Tritium produced in the breeding blanket by neutrons interacting with lithium nuclei can enter the metal structures, and can be lost by permeation to the environment. Tritium in metallic components should therefore be kept under close control throughout the fusion reactor lifetime, bearing in mind the risk of accidents and the need for maintenance.
In this study the problem of tritium transport in HCPB DEMO blanket from the generation inside the solid breeder to the release into the environment has been studied and analyzed by means of the computational code FUS-TPC (Fusion Devoted-Tritium Permeation Code). The code has been originally developed to study the tritium transport in HCLL blanket and it is a new fusion-devoted version of the fast-fission one called Sodium-Cooled Fast Reactor Tritium Permeation Code (SFR-TPC). The main features of the model inside the code are described. The code has the main goal to estimate the total tritium losses into the environment and the tritium inventories inside the breeder, inside the multiplier, inside the purge gas and the main coolant loops and inside the structural materials.
Different simulations of the code were performed by adopting the configuration of the European HCPB blanket for DEMO.

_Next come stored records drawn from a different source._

(** Without [::]. *)
Lemma parse_full T X post dst d :
  tail_ok T X -> length X = 16%nat -> head T <> Some 58 -> T <> [] -> 0 <= d -> d + 16 <= at_ dst ->
  inet_pton6 (T ++ 0 :: post) 0 dst d = dst' ← wrs dst d X; Some (0, dst').
Proof.
  intros Ht Hl Hh Hne Hd Hfit. unfold inet_pton6. destruct T as [|c T]; [done|].
  change (rd ((c :: T) ++ 0 :: post) 0) with (Some c). cbn [mbind option_bind].
  rewrite (proj2 (Z.eqb_neq c 58)) by (intros ->; done). cbn [mbind option_bind].
  destruct (Ht [] post [] None (length ((c :: T) ++ 0 :: post))) as (st' & E & Hcol & Hfin);
    [cbn; lia|rewrite length_app; lia|].
  change (st6 [] None (at_ []) 0 0) with (mk_6 (replicate 16 0) 0 None 0 0 0) in E.
  change (at_ (@nil Z)) with 0 in E. change ([] ++ ?l) with l in E. rewrite E. cbn [mbind option_bind].
  by apply finish_full.
Qed.

(** The words [first], a gap and the rest. *)
Definition gap_text (first tail : list Z) : list Z :=
  (if bool_decide (first = []) then [58] else []) ++ words_text first ++ [58] ++ tail.

Lemma parse_gap first tail bytes post dst d :
  Forall (in_u 16) first -> tail_ok tail bytes -> (2 * length first + length bytes < 16)%nat ->
  0 <= d -> d + 16 <= at_ dst ->
  inet_pton6 (gap_text first tail ++ 0 :: post) 0 dst d =
  dst' ← wrs dst d (words_bytes first ++ replicate (16 - 2 * length first - length bytes) 0 ++ bytes); Some (0, dst').
Proof.
  intros Hf Ht Hl Hd Hfit. unfold gap_text. set (pre := if bool_decide (first = []) then [58] else []).
  assert (exists st', pton6_loop (length ((pre ++ words_text first ++ [58] ++ tail) ++ 0 :: post))
            ((pre ++ words_text first ++ [58] ++ tail) ++ 0 :: post) (at_ pre) (st6 [] None (at_ pre) 0 0) = Some (Some st') /\
          colonp st' = Some (at_ (words_bytes first)) /\ finished st' (words_bytes first ++ bytes)) as (st' & E & Hcol & Hfin).
  { set (n := length _).
    assert (reach (pre ++ words_text first ++ 58 :: tail ++ 0 :: post) (at_ pre) (st6 [] None (at_ pre) 0 0)
              (at_ ((pre ++ words_text first) ++ [58]))
              (st6 (words_bytes first) (Some (at_ (words_bytes first))) (at_ ((pre ++ words_text first) ++ [58])) 0 0)) as Hr.
    { eapply reach_trans; [apply words_reach; [done|done|cbn; lia]|]. cbn [app]. rewrite app_assoc. apply colon_reach. }
    assert ((pre ++ words_text first ++ [58] ++ tail) ++ 0 :: post = pre ++ words_text first ++ 58 :: tail ++ 0 :: post) as Es
      by (rewrite <- !app_assoc; done).
    assert (n = length pre + length (words_text first) + 1 + length tail + 1 + length post)%nat as En
      by (subst n; rewrite !length_app; cbn; lia).
    rewrite Es. erewrite reach_loop; [|exact Hr|rewrite !length_app; cbn [length]; lia].
    destruct (Ht ((pre ++ words_text first) ++ [58]) post (words_bytes first) (Some (at_ (words_bytes first)))
                (n - Z.to_nat (at_ ((pre ++ words_text first) ++ [58%Z]) - at_ pre))%nat) as (st' & E & Hcol & Hfin).
    - rewrite length_words_bytes. lia.
    - rewrite !length_app. cbn [length]. lia.
    - exists st'. split_and!; [|done|done]. rewrite <- E, <- !app_assoc. done. }
  unfold inet_pton6.
  assert (exists c T, (pre ++ words_text first ++ [58] ++ tail) ++ 0 :: post = c :: T /\
            (if c =? 58 then head T = Some 58 /\ at_ pre = 1 else at_ pre = 0)) as (c & T & Es & Hc).
  { subst pre. case_bool_decide as Hfe; [subst first; by eexists 58, _|]. destruct first as [|w first]; [done|].
    apply Forall_cons in Hf as [Hw _]. destruct (fmt_x_chars w Hw) as (Hlen & _ & Hh). cbn [words_text fmap list_fmap concat app].
    destruct (fmt_x w) as [|c l]; [cbn in Hlen; lia|]. eexists c, _. split; [reflexivity|].
    rewrite (proj2 (Z.eqb_neq c 58)) by (intros ->; done). done. }
  rewrite Es in E |- *. change (rd (c :: T) 0) with (Some c). cbn [mbind option_bind].
  assert (exists (start : option Z), (if c =? 58 then c1 ← rd (c :: T) (0 + 1); Some (if negb (c1 =? 58) then None else Some (0 + 1))
            else Some (Some 0)) = Some (Some (at_ pre))) as [_ ->].
  { exists None. destruct (c =? 58); [|by rewrite Hc]. destruct Hc as [Hh ->]. destruct T as [|c1 T]; [done|].
    injection Hh as ->. done. }
  cbn [mbind option_bind].
  change (mk_6 (replicate 16 0) 0 None (at_ pre) 0 0) with (st6 [] None (at_ pre) 0 0). rewrite E. cbn [mbind option_bind].
  rewrite (finish_gap st' (words_bytes first) bytes) by (done || (rewrite length_words_bytes; lia)).
  by rewrite length_words_bytes.
Qed.
Lemma count_run l h0 t0 :
  0 <= h0 -> 0 <= t0 -> h0 + t0 + Z.of_nat (length l) < 2 ^ 31 ->
  run count_body l (h0, t0)
  = Some (if existsb (Z.eqb NO_CODEPOINT) l then inr UV_EINVAL
          else inl (h0 + Z.of_nat (length (basic l)),
                    t0 + (Z.of_nat (length l) - Z.of_nat (length (basic l))))).
Proof.
  revert h0 t0. induction l as [|c l IH]; intros h0 t0 Hh Ht Hl; cbn [run existsb].
  - cbn. do 3 f_equal; lia.
  - cbn [length] in Hl. cbn [count_body mbind option_bind].
    destruct (c <? 128) eqn:E.
    + rewrite wrapu_id by (unfold in_u; lia). rewrite IH by lia.
      replace (NO_CODEPOINT =? c) with false by (unfold NO_CODEPOINT; lia). cbn [orb].
      assert (basic (c :: l) = c :: basic l) as -> by (apply below_cons_lt; lia). cbn [length].
      destruct (existsb _ l); [done|]. do 3 f_equal; lia.
    + rewrite Z.eqb_sym. destruct (NO_CODEPOINT =? c) eqn:E'; cbn [orb]; [done|].
      rewrite wrapu_id by (unfold in_u; lia). rewrite IH by lia.
      assert (basic (c :: l) = basic l) as -> by (apply below_cons_ge; lia). cbn [length].
      destruct (existsb _ l); [done|]. do 3 f_equal; lia.
Qed.

Lemma ascii_run de l h x o :
  0 <= x -> x + Z.of_nat (length (basic l)) = h -> h < 2 ^ 32 ->
  run (ascii_body de h) l (x, o) = o' ← put_chars de (basic l) o; Some (inl (h, o')).
Proof.
  revert x o. induction l as [|c l IH]; intros x o Hx Hh Hm; cbn [run].
  - cbn in *. do 3 f_equal. lia.
  - cbn [ascii_body]. destruct (127 <? c) eqn:E; cbn [mbind option_bind].
    + assert (basic (c :: l) = basic l) as Eb by (apply below_cons_ge; lia). rewrite Eb in *. by apply IH.
    + assert (basic (c :: l) = c :: basic l) as Eb by (apply below_cons_lt; lia). rewrite Eb in *.
      cbn [length put_chars] in *. destruct (put_char de c o) as [o'|]; cbn [mbind option_bind]; [|done].
      rewrite wrapu_id by (unfold in_u; lia). destruct (x + 1 =? h) eqn:E'.
      * assert (basic l = []) as -> by (apply nil_length_inv; lia). cbn. do 3 f_equal. lia.
      * apply IH; lia.
Qed.
(* ===== verification/CbsSpec.v ===== *)
(** * BoringSSL: what the readers accept

    Big-endian integers, the base-128 integers of X.690 and the distinguished
    encoding of tags and lengths as functions from values to bytes; the readers
    of [Cbs] accept exactly these encodings. *)
From S2P Require Import Prelude CBuf CMem CProc Cbs.

#[local] Ltac Zify.zify_post_hook ::= Z.to_euclidean_division_equations.

Abbreviation bytes := (Forall (in_u 8)).

(** ** Big-endian integers *)

Definition be (n : nat) (v : Z) : list Z := rev (le_split n v).
Definition be_val (bs : list Z) : Z := le_combine (rev bs).

Lemma length_be n v : length (be n v) = n.
Proof. unfold be. by rewrite length_rev, length_le_split. Qed.

Lemma bytes_rev l : bytes l -> bytes (rev l).
Proof. rewrite !Forall_forall. intros H x Hx. apply H. by apply list_elem_of_In, in_rev, list_elem_of_In. Qed.

Lemma be_S n v : be (S n) v = be n (v / 256) ++ [v mod 256].
Proof. done. Qed.

Lemma be_bytes n v : bytes (be n v).
Proof. apply bytes_rev, le_split_bytes. Qed.

Lemma be_val_be n v : be_val (be n v) = v mod 2 ^ (8 * Z.of_nat n).
Proof. unfold be, be_val. by rewrite rev_involutive, le_combine_split. Qed.

Lemma be_be_val bs : bytes bs -> be (length bs) (be_val bs) = bs.
Proof.
  intros Hb. unfold be, be_val. rewrite <- (length_rev bs), le_split_combine by by apply bytes_rev.
  apply rev_involutive.
Qed.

Total tritium losses from a generic fusion power plant, is often considered a key parameter to evaluate the tritium containment capabilities (added to tritium inventories) of a certain nuclear plant. Without any tritium control techniques, permeation can be quite significant, thus some tritium transport mitigation devices are required. The code is able to model and compute different tritium fluxes exchanged in the overall tritium system. A sensitivity study for the tritium losses and inventories is performed in this work.